_Problem description_. For the data below, restate word for word only the lines from the line containing "(<[Event_id event := sealed]>" through the line containing "Event_body event with", both ends included.

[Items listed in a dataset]
Definition valid_thread (conversation : Conversation) (audience : Audience) (author : AgentId) :
  bool :=
  match conversation with
  | Conversation_Direct pair_ =>
      let '(first, second) := DirectPair_agents pair_ in
      let '(first, second) := (AgentId_origin first, AgentId_origin second) in
      DirectPair_includes pair_ author
      && match cmp first second with
         | Eq => match Audience_members audience with
                 | [only] => bool_decide (only = first)
                 | _ => false
                 end
         | Lt => match Audience_members audience with
                 | [lower; upper] => bool_decide (lower = first) && bool_decide (upper = second)
                 | _ => false
                 end
         | Gt => match Audience_members audience with
                 | [lower; upper] => bool_decide (lower = second) && bool_decide (upper = first)
                 | _ => false
                 end
         end
  | Conversation_Room _ => true
  end.

Definition valid_notice (sender : AgentId) (thread : Conversation * Audience) (intent : Intent)
    (notice : Notice) : bool :=
  let '(conversation, audience) := thread in
  negb (AgentList_contains (Notice_recipients notice) sender
        || existsb (fun agent =>
             negb (Audience_includes audience (AgentId_origin agent))
             || match conversation with
                | Conversation_Direct pair_ => negb (DirectPair_includes pair_ agent)
                | Conversation_Room _ => false
                end) (AgentList_agents (Notice_recipients notice))
        || match Notice_question notice with
           | Some question =>
               bool_decide (Question_fallback question = sender)
               || negb match intent with
                       | Intent_Ask _ chain =>
                           negb (AgentList_contains chain (Question_fallback question))
                       | _ => false
                       end
           | None => false
           end
        || match intent with
           | Intent_Ask responder _ => negb (AgentList_contains (Notice_recipients notice) responder)
           | _ => false
           end).

(** The checks of [Event::new], in their order.  [clock == u64::MAX] is written [<=] so that the
    bound of the type is part of the check; on 64-bit values it is the same test. *)
Definition Event_check (id : EventId) (clock : N) (body : Body) : result unit Invalid :=
  if (clock =? 0) || (u64_max <=? clock) then Err (mkInvalid "event clock") else
  if match body with
     | Body_Handoff metadata _ _ =>
         negb (bool_decide (AgentId_origin (Metadata_sender metadata) = EventId_origin id))
     | _ => false
     end then Err (mkInvalid "handoff sender origin") else
  if match body with
     | Body_HandoffRead observation audience =>
         negb (bool_decide (AgentId_origin (Observation_reader observation) = EventId_origin id))
         || negb (Audience_includes audience (EventId_origin id))
     | _ => false
     end then Err (mkInvalid "handoff observation author or audience") else
  if match Body_thread body with
     | Some (conversation, audience) =>
         let author := option_map (fun name => AgentId_new name (EventId_origin id))
                         (Body_author body) in
         negb (Audience_includes audience (EventId_origin id))
         || negb match author with
                 | Some author => valid_thread conversation audience author
                 | None => false
                 end
     | None => false
     end then Err (mkInvalid "conversation author or audience") else
  if match body with
     | Body_Message conversation from _ audience (Intent_Ask responder chain) _ _ =>
         let sender := AgentId_new from (EventId_origin id) in
         negb (valid_ask sender conversation audience (responder, chain))
     | _ => false
     end then Err (mkInvalid "ask responder, conversation, or delegation chain") else
  if match body with
     | Body_Message conversation from _ audience intent _ (Some notice) =>
         let sender := AgentId_new from (EventId_origin id) in
         negb (valid_notice sender (conversation, audience) intent notice)
     | _ => false
     end then Err (mkInvalid "message notification recipients") else
  if match body with
     | Body_Receipt _ _ _ _ Delivery_Pending => true
     | _ => false
     end
  then Err (mkInvalid "a receipt must record delivery, reading, or acknowledgment") else
  Ok tt.
(* ===== verification/Model.v ===== *)
(** chat/model.rs: the in-memory ledger.  It implements [Ledger] and [Outbox]; its laws are proved
    here, and with them the theorems of Ledger.v and Exchange.v apply to it.  A [BTreeMap] is a
    finite map, iterated in the order of its keys. *)

From Stdlib Require Import NArith Lia String Ascii Sorted.
From stdpp Require Import base gmap list strings.
From S2P Require Import Prelude SortedLists RustStr Ids AgentLists Notification Handoff Event.
From S2P Require Import Ledger ChatWire Exchange.

(** ** Definitions *)

(** The keys of a [BTreeMap] in order, and the values in the order of their keys. *)
Definition btree_keys {K V} `{Countable K, Ord K} (m : gmap K V) : list K :=
  sort (map fst (map_to_list m)).
Definition btree_values {K V} `{Countable K, Ord K} (m : gmap K V) : list V :=
  omap (fun key => m !! key) (btree_keys m).

Record Model := mkModel {
  origin : Origin;
  events : gmap EventId Sealed;
  cursors : gmap Origin Cursor;
  clock : N;
  acks : gmap Origin N;
  resolutions : gmap EventId Resolution;
  profiles : gmap AgentId Card;
  machines : gmap Origin MachineCard;
  rooms : gmap RoomId Room;
  open_asks : gset (AgentId * EventId);
  started_by : gmap EventId AgentId;
  deliveries : gmap (EventId * AgentId) Delivery;
  activities : gmap AgentId Activity;
  handoff_reads : gset (EventId * AgentId)
}.

Definition Model_new (origin : Origin) : Model :=
  mkModel origin ∅ ∅ 0 ∅ ∅ ∅ ∅ ∅ ∅ ∅ ∅ ∅ ∅.

(** Assignments to the fields. *)
Definition set_history m events' cursors' clock' :=
  mkModel (origin m) events' cursors' clock' (acks m) (resolutions m) (profiles m) (machines m)
    (rooms m) (open_asks m) (started_by m) (deliveries m) (activities m) (handoff_reads m).
Definition set_acks m acks' :=
  mkModel (origin m) (events m) (cursors m) (clock m) acks' (resolutions m) (profiles m) (machines m)
    (rooms m) (open_asks m) (started_by m) (deliveries m) (activities m) (handoff_reads m).
Definition set_resolutions m open' resolutions' :=
  mkModel (origin m) (events m) (cursors m) (clock m) (acks m) resolutions' (profiles m) (machines m)
    (rooms m) open' (started_by m) (deliveries m) (activities m) (handoff_reads m).
Definition set_directory m profiles' machines' rooms' activities' :=
  mkModel (origin m) (events m) (cursors m) (clock m) (acks m) (resolutions m) profiles' machines'
    rooms' (open_asks m) (started_by m) (deliveries m) activities' (handoff_reads m).
Definition set_progress m started' deliveries' reads' :=
  mkModel (origin m) (events m) (cursors m) (clock m) (acks m) (resolutions m) (profiles m)
    (machines m) (rooms m) (open_asks m) started' deliveries' (activities m) reads'.

(** The [match admitted.change] of [commit]. *)
Definition Model_apply (m : Model) (event : Event) (change : Change) : Model :=
  match change with
  | Change_Nothing => m
  | Change_HandoffRead request agent =>
      set_progress m (started_by m) (deliveries m) ({[(request, agent)]} ∪ handoff_reads m)
  | Change_Receipt request agent delivery =>
      let key := (request, agent) in
      let current := default Delivery_default (deliveries m !! key) in
      set_progress m (started_by m) (<[key := Delivery_observe current delivery]> (deliveries m))
        (handoff_reads m)
  | Change_Activity agent activity =>
      set_directory m (profiles m) (machines m) (rooms m) (<[agent := activity]> (activities m))
  | Change_Profile agent (Some card) =>
      set_directory m (<[agent := card]> (profiles m)) (machines m) (rooms m) (activities m)
  | Change_Profile agent None =>
      set_directory m (delete agent (profiles m)) (machines m) (rooms m) (activities m)
  | Change_Machine card =>
      set_directory m (profiles m) (<[Event_origin event := card]> (machines m)) (rooms m)
        (activities m)
  | Change_Room id (Some room) =>
      set_directory m (profiles m) (machines m) (<[id := room]> (rooms m)) (activities m)
  | Change_Room id None =>
      set_directory m (profiles m) (machines m) (delete id (rooms m)) (activities m)
  | Change_Ask responder =>
      set_resolutions m ({[(responder, Event_id event)]} ∪ open_asks m) (resolutions m)
  | Change_Started request agent =>
      set_progress m (<[request := agent]> (started_by m)) (deliveries m) (handoff_reads m)
  | Change_Resolution request resolution wins =>
      if wins then
        set_resolutions m (open_asks m ∖ {[(Resolution_responder resolution, request)]})
          (<[request := resolution]> (resolutions m))
      else m
  end.

Definition Model_commit (m : Model) (sealed : Sealed) (admitted : Admitted_) : Model :=
  let event := Sealed_event sealed in
  let m := set_history m
             (<[Event_id event := sealed]> (events m))
             (<[Event_origin event := Admitted_cursor admitted]> (cursors m))
             (N.max (clock m) (Event_clock event)) in
  Model_apply m event (Admitted_change admitted).

Definition Model_cursor (m : Model) (origin : Origin) : Cursor :=
  default Cursor_default (cursors m !! origin).

Definition Model_parent (m : Model) (id : EventId) : Parent :=
  match Sealed_event <$> (events m !! id) with
  | Some event => match Event_body event with
                  | Body_Omitted => Parent_Opaque
                  | _ => Parent_Present event
                  end
  | None => Parent_Missing
  end.

(** [Infallible] has no value. *)
#[export] Instance Model_Ledger : Ledger Model Empty_set := {
  Ledger_local := origin;
  Ledger_cursor m o := Ok (Model_cursor m o);
  Ledger_digest m id := Ok (Sealed_digest <$> (events m !! id));
  Ledger_parent m id := Ok (Model_parent m id);
  Ledger_resolution m request := Ok (resolutions m !! request);
  Ledger_clock m := Ok (clock m);
  Ledger_has_room _ := Ok true;
  Ledger_commit m sealed admitted := (Model_commit m sealed admitted, Ok tt)
}.

(** The model's own events after a sequence number, in order. *)
Definition own_events (m : Model) (after : N) : list Event :=
  map Sealed_event
    (List.filter (fun sealed => after <? seq_of (Sealed_event sealed))
       (List.filter (fun sealed => bool_decide (Event_origin (Sealed_event sealed) = origin m))
          (btree_values (events m)))).

Definition Model_record_ack (m : Model) (peer : Origin) (seen_ : N) : Model :=
  let local := match cursors m !! origin m with Some cursor => seen cursor | None => 0 end in
  let ack := default 0 (acks m !! peer) in
  set_acks m (<[peer := N.max ack (N.min seen_ local)]> (acks m)).

Section codec.
Context `{codec : Codec}.

#[export] Instance Model_Outbox : Outbox Model Empty_set := {
  Outbox_outgoing m peer after batch := (offer_all batch (own_events m after) peer, Ok tt);
  Outbox_ack m peer := Ok (default 0 (acks m !! peer));
  Outbox_record_ack m peer seen := (Model_record_ack m peer seen, Ok tt)
}.

Definition Model_write (m : Model) (body : Body) : Model * result Event (Failure Empty_set) :=
  append m body.

Definition Model_offer (m : Model) (peer : Origin) : result Offer Rejection :=
  match offer (E := Empty_set) m peer with Ok r => r | Err e => match e with end end.
Definition Model_respond (m : Model) (request : Offer) : Model * result Answer Rejection :=
  let '(m, r) := respond (E := Empty_set) m request in
  (m, match r with Ok r => r | Err e => match e with end end).
Definition Model_accept (m : Model) (request : Offer) (answer : Answer) :
  Model * result Progress Rejection :=
  let '(m, r) := accept (E := Empty_set) m request answer in
  (m, match r with Ok r => r | Err e => match e with end end).

(** The loop of [sync_with]: [last] is the progress of the last round. *)
Fixpoint sync_rounds (m peer : Model) (rounds : nat) (last : option Progress) :
  Model * Model * result (option Progress) Rejection :=
  match rounds with
  | O => (m, peer, Ok last)
  | S rounds =>
      match Model_offer m (origin peer) with
      | Err e => (m, peer, Err e)
      | Ok request =>
          match Model_respond peer request with
          | (peer, Err e) => (m, peer, Err e)
          | (peer, Ok answer) =>
              match Model_accept m request answer with
              | (m, Err e) => (m, peer, Err e)
              | (m, Ok progress) =>
                  if negb (Progress_more progress) then (m, peer, Ok (Some progress))
                  else sync_rounds m peer rounds (Some progress)
              end
          end
      end
  end.

Definition sync_with (m peer : Model) (rounds : nat) : Model * Model * result Progress Rejection :=
  let '(m, peer, r) := sync_rounds m peer rounds None in
  (m, peer, let? last := r in ok_or last Rejection_Inconsistent).
End codec.

(** [events.sort_by(|first, second| first.order().cmp(&second.order()))] *)
Definition order_Ord : Ord Event := fun first second => cmp (Event_order first) (Event_order second).
Definition Model_ordered (m : Model) : list Event :=
  @sort Event order_Ord (map Sealed_event (btree_values (events m))).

_Exercise output_.
             (<[Event_id event := sealed]> (events m))
             (<[Event_origin event := Admitted_cursor admitted]> (cursors m))
             (N.max (clock m) (Event_clock event)) in
  Model_apply m event (Admitted_change admitted).

Definition Model_cursor (m : Model) (origin : Origin) : Cursor :=
  default Cursor_default (cursors m !! origin).

Definition Model_parent (m : Model) (id : EventId) : Parent :=
  match Sealed_event <$> (events m !! id) with
  | Some event => match Event_body event with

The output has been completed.